[Opening Dataset excerpts section]

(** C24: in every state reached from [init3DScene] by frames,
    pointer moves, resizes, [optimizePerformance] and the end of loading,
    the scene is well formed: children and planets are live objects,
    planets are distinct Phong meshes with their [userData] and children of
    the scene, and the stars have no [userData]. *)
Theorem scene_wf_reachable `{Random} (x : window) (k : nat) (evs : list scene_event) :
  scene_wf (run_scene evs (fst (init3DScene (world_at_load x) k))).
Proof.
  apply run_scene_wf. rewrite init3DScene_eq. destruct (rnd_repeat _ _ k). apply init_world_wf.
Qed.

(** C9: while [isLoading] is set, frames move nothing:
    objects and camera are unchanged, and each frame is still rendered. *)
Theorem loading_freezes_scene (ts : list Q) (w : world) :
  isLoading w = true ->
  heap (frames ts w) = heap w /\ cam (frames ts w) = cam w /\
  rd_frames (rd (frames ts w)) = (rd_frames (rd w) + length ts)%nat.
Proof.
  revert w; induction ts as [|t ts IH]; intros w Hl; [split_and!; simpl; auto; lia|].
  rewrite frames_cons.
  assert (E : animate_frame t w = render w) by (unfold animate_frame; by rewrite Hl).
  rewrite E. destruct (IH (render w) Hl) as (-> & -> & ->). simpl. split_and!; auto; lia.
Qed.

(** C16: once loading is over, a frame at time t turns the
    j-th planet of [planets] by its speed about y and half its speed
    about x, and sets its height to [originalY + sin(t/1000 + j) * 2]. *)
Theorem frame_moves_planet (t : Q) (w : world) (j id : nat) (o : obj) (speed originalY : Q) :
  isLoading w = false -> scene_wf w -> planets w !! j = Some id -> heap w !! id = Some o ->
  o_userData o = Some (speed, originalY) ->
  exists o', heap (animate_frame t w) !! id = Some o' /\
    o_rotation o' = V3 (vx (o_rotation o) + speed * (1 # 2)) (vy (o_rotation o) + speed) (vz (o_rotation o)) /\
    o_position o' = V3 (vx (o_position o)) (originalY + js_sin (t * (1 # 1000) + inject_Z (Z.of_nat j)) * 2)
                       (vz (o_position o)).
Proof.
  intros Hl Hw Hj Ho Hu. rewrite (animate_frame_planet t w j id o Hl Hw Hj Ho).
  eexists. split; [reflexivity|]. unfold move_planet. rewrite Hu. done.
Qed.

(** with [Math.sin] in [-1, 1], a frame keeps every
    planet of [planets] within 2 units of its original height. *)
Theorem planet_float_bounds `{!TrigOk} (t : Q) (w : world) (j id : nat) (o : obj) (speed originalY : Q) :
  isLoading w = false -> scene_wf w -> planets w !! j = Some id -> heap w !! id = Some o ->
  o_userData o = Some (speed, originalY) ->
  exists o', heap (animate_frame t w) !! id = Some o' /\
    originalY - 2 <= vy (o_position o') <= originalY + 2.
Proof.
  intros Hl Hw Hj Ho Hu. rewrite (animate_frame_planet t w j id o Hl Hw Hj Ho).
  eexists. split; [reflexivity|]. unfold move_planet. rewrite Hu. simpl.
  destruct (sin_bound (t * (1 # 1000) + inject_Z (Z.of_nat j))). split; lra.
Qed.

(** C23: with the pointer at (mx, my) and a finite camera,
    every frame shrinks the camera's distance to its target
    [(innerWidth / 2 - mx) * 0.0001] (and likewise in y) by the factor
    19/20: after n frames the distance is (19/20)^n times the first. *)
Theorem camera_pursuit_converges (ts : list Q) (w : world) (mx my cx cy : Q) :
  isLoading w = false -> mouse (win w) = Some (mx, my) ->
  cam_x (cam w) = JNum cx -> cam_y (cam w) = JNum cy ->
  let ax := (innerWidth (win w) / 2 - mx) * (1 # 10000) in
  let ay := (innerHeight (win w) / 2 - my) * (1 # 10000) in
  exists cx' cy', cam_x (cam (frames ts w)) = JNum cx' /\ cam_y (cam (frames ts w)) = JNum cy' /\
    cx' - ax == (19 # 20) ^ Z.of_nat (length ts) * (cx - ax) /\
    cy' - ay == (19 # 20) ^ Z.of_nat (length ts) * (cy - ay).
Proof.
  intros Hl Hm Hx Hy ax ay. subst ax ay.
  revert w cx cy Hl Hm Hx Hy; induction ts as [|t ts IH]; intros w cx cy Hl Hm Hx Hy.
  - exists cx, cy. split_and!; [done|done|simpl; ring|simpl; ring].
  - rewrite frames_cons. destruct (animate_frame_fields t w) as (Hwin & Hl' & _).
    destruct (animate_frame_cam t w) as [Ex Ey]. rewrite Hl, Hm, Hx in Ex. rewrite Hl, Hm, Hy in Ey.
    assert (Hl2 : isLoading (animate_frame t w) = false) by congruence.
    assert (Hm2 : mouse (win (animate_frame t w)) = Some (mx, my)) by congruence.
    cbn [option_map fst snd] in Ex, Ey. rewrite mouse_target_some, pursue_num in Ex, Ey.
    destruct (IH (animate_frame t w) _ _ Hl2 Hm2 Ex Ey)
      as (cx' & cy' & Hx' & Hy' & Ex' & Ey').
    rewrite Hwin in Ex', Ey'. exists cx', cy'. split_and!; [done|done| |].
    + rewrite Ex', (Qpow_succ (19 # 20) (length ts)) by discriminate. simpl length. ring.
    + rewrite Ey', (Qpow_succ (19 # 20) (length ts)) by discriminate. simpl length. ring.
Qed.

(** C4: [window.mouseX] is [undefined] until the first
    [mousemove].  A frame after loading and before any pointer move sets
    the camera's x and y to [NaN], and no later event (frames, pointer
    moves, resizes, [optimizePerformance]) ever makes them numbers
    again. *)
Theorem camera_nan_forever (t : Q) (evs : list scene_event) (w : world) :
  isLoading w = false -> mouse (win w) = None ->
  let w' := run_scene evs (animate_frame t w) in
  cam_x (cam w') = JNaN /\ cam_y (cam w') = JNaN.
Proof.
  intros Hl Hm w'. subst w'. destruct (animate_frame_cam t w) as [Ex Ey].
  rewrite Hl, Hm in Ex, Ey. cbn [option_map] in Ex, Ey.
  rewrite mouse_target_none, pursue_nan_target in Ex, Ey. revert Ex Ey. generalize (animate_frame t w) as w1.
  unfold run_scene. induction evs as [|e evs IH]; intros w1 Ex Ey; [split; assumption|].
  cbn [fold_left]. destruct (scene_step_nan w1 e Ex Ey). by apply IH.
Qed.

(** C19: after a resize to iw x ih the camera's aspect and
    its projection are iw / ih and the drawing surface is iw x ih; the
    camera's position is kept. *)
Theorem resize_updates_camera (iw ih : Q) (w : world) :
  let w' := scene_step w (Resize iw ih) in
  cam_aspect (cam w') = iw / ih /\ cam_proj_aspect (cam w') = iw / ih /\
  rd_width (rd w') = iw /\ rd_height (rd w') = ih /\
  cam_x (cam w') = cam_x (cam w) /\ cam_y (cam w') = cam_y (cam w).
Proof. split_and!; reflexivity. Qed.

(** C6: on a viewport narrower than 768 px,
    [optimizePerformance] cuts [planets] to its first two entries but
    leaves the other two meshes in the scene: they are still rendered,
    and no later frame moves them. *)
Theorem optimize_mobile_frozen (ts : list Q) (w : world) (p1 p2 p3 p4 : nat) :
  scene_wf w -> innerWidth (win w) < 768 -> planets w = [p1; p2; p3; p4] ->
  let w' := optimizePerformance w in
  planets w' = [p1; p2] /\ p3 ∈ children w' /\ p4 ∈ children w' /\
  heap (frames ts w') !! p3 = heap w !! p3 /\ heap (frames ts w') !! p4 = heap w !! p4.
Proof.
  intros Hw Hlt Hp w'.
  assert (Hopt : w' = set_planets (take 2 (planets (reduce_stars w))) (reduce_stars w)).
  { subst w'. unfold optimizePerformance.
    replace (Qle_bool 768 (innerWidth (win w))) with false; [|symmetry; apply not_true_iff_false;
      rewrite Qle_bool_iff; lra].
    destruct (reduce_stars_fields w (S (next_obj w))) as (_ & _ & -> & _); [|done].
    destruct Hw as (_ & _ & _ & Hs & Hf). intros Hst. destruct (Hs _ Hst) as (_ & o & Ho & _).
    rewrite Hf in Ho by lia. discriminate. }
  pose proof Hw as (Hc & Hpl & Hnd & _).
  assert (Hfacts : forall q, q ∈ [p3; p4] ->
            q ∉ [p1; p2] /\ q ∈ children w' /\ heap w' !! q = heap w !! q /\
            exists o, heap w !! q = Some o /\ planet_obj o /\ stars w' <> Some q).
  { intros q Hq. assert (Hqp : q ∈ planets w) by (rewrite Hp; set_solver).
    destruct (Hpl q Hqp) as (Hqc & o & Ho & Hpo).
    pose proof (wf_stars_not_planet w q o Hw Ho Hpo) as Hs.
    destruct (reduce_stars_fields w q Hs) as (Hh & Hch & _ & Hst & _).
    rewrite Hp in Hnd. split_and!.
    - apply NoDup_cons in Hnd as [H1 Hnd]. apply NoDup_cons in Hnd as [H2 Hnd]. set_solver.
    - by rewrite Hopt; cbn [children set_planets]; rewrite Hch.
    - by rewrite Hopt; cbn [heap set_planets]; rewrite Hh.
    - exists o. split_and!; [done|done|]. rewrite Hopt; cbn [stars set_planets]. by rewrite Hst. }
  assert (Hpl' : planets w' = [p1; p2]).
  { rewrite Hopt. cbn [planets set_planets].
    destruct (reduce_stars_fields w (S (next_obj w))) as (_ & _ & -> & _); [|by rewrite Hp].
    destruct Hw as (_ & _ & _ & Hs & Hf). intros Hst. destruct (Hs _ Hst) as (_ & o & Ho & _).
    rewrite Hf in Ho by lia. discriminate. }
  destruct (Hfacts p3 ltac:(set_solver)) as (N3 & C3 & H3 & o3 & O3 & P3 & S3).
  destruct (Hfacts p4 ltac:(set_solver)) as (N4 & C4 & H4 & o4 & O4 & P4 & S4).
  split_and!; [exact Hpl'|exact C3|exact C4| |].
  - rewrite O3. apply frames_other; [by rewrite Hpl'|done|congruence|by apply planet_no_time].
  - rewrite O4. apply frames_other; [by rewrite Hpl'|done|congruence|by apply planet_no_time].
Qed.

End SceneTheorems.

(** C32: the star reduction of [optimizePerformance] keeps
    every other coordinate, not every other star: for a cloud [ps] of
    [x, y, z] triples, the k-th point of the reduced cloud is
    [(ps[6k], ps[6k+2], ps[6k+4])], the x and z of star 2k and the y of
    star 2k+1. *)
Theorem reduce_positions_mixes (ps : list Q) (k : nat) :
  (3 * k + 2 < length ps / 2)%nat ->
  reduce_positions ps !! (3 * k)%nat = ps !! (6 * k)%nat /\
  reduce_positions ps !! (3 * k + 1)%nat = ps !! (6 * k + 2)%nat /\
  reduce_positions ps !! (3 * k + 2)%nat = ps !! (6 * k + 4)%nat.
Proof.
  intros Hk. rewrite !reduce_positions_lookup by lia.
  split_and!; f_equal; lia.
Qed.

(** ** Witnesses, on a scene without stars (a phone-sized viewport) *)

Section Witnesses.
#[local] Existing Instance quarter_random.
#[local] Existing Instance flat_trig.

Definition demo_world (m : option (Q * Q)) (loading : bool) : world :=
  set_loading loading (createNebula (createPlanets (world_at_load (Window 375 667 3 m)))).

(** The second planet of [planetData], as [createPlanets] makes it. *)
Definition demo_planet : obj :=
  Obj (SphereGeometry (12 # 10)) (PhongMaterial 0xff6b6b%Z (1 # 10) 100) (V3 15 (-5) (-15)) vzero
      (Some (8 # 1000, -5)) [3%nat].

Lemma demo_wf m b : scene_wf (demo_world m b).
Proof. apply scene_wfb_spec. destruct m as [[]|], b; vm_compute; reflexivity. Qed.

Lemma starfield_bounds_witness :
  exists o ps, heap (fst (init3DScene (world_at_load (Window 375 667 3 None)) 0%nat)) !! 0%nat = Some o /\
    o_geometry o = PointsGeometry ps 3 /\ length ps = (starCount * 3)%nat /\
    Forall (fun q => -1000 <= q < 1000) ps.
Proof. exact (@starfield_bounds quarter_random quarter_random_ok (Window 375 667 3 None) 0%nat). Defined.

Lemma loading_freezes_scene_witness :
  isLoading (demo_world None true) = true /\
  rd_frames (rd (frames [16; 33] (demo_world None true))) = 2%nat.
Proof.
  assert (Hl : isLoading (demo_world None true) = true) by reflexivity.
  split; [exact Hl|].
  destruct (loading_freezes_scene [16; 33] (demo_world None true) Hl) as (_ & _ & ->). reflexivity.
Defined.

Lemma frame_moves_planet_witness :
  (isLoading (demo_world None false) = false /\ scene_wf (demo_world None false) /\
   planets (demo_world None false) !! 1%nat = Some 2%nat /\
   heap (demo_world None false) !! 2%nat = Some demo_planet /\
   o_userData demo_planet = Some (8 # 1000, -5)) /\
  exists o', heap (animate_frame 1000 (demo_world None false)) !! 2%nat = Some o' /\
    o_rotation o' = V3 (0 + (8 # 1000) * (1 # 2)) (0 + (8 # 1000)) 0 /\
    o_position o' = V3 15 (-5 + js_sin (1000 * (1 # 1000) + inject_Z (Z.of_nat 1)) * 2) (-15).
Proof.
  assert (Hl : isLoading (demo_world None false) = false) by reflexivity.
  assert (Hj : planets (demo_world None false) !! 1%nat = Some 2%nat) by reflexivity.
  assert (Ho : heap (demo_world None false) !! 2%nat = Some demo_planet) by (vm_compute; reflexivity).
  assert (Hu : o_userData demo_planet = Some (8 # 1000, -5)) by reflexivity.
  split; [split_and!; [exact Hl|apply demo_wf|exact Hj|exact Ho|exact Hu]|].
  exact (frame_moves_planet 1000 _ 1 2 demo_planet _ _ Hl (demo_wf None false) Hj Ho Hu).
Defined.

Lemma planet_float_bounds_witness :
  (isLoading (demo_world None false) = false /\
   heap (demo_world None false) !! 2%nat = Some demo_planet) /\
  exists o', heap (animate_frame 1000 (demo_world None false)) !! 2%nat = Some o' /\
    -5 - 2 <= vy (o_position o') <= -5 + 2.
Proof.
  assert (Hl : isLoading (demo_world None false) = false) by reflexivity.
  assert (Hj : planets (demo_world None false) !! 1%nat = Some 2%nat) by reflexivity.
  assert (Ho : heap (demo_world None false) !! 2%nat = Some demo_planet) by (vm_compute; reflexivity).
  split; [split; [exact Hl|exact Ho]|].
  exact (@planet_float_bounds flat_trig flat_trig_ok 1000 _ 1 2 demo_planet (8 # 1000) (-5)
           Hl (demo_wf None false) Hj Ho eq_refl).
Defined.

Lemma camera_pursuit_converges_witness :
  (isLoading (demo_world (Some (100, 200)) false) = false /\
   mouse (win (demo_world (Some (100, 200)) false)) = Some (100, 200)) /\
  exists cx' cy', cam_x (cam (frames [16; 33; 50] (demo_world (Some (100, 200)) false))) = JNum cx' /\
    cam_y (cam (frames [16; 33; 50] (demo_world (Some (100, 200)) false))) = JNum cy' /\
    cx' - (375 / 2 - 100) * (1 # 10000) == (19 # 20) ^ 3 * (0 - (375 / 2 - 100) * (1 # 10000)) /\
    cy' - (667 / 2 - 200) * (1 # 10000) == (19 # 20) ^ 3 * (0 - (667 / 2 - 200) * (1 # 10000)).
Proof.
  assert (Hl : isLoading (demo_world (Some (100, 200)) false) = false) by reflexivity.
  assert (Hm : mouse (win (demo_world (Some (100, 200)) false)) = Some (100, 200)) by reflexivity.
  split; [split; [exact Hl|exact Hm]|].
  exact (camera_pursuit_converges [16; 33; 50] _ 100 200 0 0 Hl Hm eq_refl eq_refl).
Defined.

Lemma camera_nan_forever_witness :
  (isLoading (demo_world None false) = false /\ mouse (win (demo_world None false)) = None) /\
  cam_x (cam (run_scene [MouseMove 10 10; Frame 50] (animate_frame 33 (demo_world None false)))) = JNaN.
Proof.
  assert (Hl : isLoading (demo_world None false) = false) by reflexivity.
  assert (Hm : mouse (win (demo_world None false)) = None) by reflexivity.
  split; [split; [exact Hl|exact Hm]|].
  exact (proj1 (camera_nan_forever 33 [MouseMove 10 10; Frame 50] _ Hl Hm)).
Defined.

[Closing Dataset excerpts section]

● **Try it**
The exact lines of the material above starting at the one that contains "- exists cx, cy." and ending at the one that contains "destruct (animate_frame_cam t w) as [Ex Ey]. rewrite" are what to retype; leave out everything else.

● **Answer to the problem**
  - exists cx, cy. split_and!; [done|done|simpl; ring|simpl; ring].
  - rewrite frames_cons. destruct (animate_frame_fields t w) as (Hwin & Hl' & _).
    destruct (animate_frame_cam t w) as [Ex Ey]. rewrite Hl, Hm, Hx in Ex. rewrite Hl, Hm, Hy in Ey.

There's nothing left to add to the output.